Data Analysis

6.S083 / 18.S190 Problem set 1: Data analysis

Submission deadline: 11:59pm on Tuesday, April 7

(Submission instructions to follow later.)

In this problem set we will explore the COVID-19 data set from

https://github.com/CSSEGISandData/COVID-19

in more detail.

Please use the notebook from lecture 1 as the basis for loading the data.

You should make a Jupyter notebook with your solutions. We will combine the best ones to make the model solutions.

Exercise 1: Visualizing the data over time

In this exercise we will practice data cleaning and plotting. Make a new plot for each question.

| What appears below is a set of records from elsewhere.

(** [s[i]] with a default that is never read. *)
Definition sget (i : nat) (s : string) : ascii := default Ascii.zero (String.get i s).

(** The backward scan of [DecodeLastRuneInString] for a start byte: from [start]
    down, at most [k] bytes. *)
Fixpoint scan_start (k start : nat) (s : string) : nat :=
  match k with
  | O => start
  | S k => if RuneStart (sget start s) then start
           else match start with O => O | S start' => scan_start k start' s end
  end.

(** [utf8.DecodeLastRuneInString]. *)
Definition DecodeLastRune (s : string) : Z * nat :=
  let e := slen s in
  match e with
  | O => (RuneError, 0%nat)
  | S start =>
      let c := byteZ (sget start s) in
      if c <? 0x80 then (c, 1%nat)
      else
        let start := match start with O => O | S st => scan_start 3 st s end in
        let '(r, size) := DecodeRune (sdrop start s) in
        if Nat.eqb (start + size) e then (r, size) else (RuneError, 1%nat)
  end.

(** ** Python whitespace *)

Definition pySpaceRanges : list (Z * Z) :=
  [(0x0009, 0x000D); (0x001C, 0x0020); (0x0085, 0x0085); (0x00A0, 0x00A0); (0x1680, 0x1680);
   (0x2000, 0x200A); (0x2028, 0x2029); (0x202F, 0x202F); (0x205F, 0x205F); (0x3000, 0x3000)].

(** The binary search; [fuel] bounds its iterations. *)
Fixpoint PyIsSpace_loop (fuel : nat) (lo hi r : Z) : bool :=
  match fuel with
  | O => false
  | S fuel =>
      if lo <=? hi then
        let mid := Z.shiftr (lo + hi) 1 in
        let rng := default (0, 0) (pySpaceRanges !! Z.to_nat mid) in
        if r <? rng.1 then PyIsSpace_loop fuel lo (mid - 1) r
        else if rng.2 <? r then PyIsSpace_loop fuel (mid + 1) hi r
        else true
      else false
  end.

Definition PyIsSpace (r : Z) : bool :=
  PyIsSpace_loop (length pySpaceRanges) 0 (Z.of_nat (length pySpaceRanges) - 1) r.

(** Both strips count on [fuel] being at least the number of bytes. *)
Fixpoint PyLStrip_loop (fuel : nat) (s : string) : string :=
  match fuel, s with
  | S fuel, String _ _ =>
      let '(r, size) := DecodeRune s in
      if PyIsSpace r then PyLStrip_loop fuel (sdrop size s) else s
  | _, _ => s
  end.

Definition PyLStrip (s : string) : string := PyLStrip_loop (slen s) s.

Fixpoint PyRStrip_loop (fuel : nat) (s : string) : string :=
  match fuel, s with
  | S fuel, String _ _ =>
      let '(r, size) := DecodeLastRune s in
      if PyIsSpace r then PyRStrip_loop fuel (stake (slen s - size) s) else s
  | _, _ => s
  end.

Definition PyRStrip (s : string) : string := PyRStrip_loop (slen s) s.

Definition PyStrip (s : string) : string := PyRStrip (PyLStrip s).

(** ** Lemmas on slices *)

Lemma sapp_assoc a b c : a +:+ b +:+ c = (a +:+ b) +:+ c.
Proof. induction a as [|d a IH]; simpl; [done|]. by rewrite IH. Qed.

Lemma sapp_nil_r a : a +:+ "" = a.
Proof. induction a as [|d a IH]; simpl; [done|]. by rewrite IH. Qed.

Lemma slen_app s t : slen (s +:+ t) = (slen s + slen t)%nat.
Proof. unfold slen. induction s; simpl; congruence. Qed.

Lemma sdrop_app s t : sdrop (slen s) (s +:+ t) = t.
Proof. induction s; simpl; [by destruct t|done]. Qed.

Lemma slen_sdrop n s : slen (sdrop n s) = (slen s - n)%nat.
Proof. revert s. induction n; intros [|c s]; simpl; auto. Qed.

Lemma slen_stake n s : slen (stake n s) = (n `min` slen s)%nat.
Proof. revert s. induction n; intros [|c s]; simpl; auto. Qed.

Lemma stake_sdrop n s : stake n s +:+ sdrop n s = s.
Proof. revert s. induction n; intros [|c s]; simpl; auto. by rewrite IHn. Qed.

Lemma slen_of_bytes l : slen (of_bytes l) = length l.
Proof. unfold slen. induction l; simpl; congruence. Qed.

(** ** Decoding *)

(** A decoded rune consumes between one byte and the whole string. *)
Lemma DecodeRune_width s r n : DecodeRune s = (r, n) → s ≠ "" → (1 ≤ n ≤ slen s)%nat.
Proof.
  unfold slen. destruct s as [|c0 [|c1 [|c2 [|c3 s]]]]; simpl; [done|..];
    destruct (accept2 (byteZ c0)) as [lo hi]; intros H _; repeat case_match; simplify_eq; lia.
Qed.

(** The four shapes of an encoded rune, as arithmetic on its bytes. *)
Lemma EncodeRune_shape r :
  valid_rune r →
  (0 ≤ r < 0x80 ∧ EncodeRune r = [r]) ∨
  (∃ a b, EncodeRune r = [0xC0 + a; 0x80 + b] ∧ r = a * 64 + b ∧ 2 ≤ a < 32 ∧ 0 ≤ b < 64) ∨
  (∃ a b c, EncodeRune r = [0xE0 + a; 0x80 + b; 0x80 + c] ∧ r = a * 4096 + b * 64 + c ∧
     0 ≤ a < 16 ∧ 0 ≤ b < 64 ∧ 0 ≤ c < 64 ∧ (a = 0 → 32 ≤ b) ∧ (a = 13 → b < 32)) ∨
  (∃ a b c d, EncodeRune r = [0xF0 + a; 0x80 + b; 0x80 + c; 0x80 + d] ∧
     r = a * 262144 + b * 4096 + c * 64 + d ∧
     0 ≤ a < 5 ∧ 0 ≤ b < 64 ∧ 0 ≤ c < 64 ∧ 0 ≤ d < 64 ∧ (a = 0 → 16 ≤ b) ∧ (a = 4 → b < 16)).
Proof.
  unfold valid_rune, EncodeRune. intros Hv.
  destruct ((0 <=? r) && (r <? 128)) eqn:E1; [bool_hyps; left; split; [lia|done]|].
  destruct ((128 <=? r) && (r <? 2048)) eqn:E2.
  { bool_hyps. right; left. exists (r / 64), (r mod 64). split; [done|].
    Z.to_euclidean_division_equations. lia. }
  destruct (_ || _) eqn:E3; [exfalso; lia|]. right; right.
  assert (r / 4096 / 64 = r / 262144) by (rewrite Z.div_div by lia; done).
  assert (r / 64 / 64 = r / 4096) by (rewrite Z.div_div by lia; done).
  destruct (r <? 65536) eqn:E4; [left|right].
  - exists (r / 4096), (r / 64 mod 64), (r mod 64). split; [done|].
    Z.to_euclidean_division_equations. lia.
  - exists (r / 262144), (r / 4096 mod 64), (r / 64 mod 64), (r mod 64). split; [done|].
    Z.to_euclidean_division_equations. lia.
Qed.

  1. Extract the data and country names from the CSV file as we did in class. Call the country names all_countries.

  2. Make a Vector called countries with a subset of countries that we wish to plot, say China, Japan, South Korea, US, United Kingdom, France, Germany. Be careful to check how they are written in the data set.

  3. Define a variable num_days by extracting the number of days of data from the dataframe.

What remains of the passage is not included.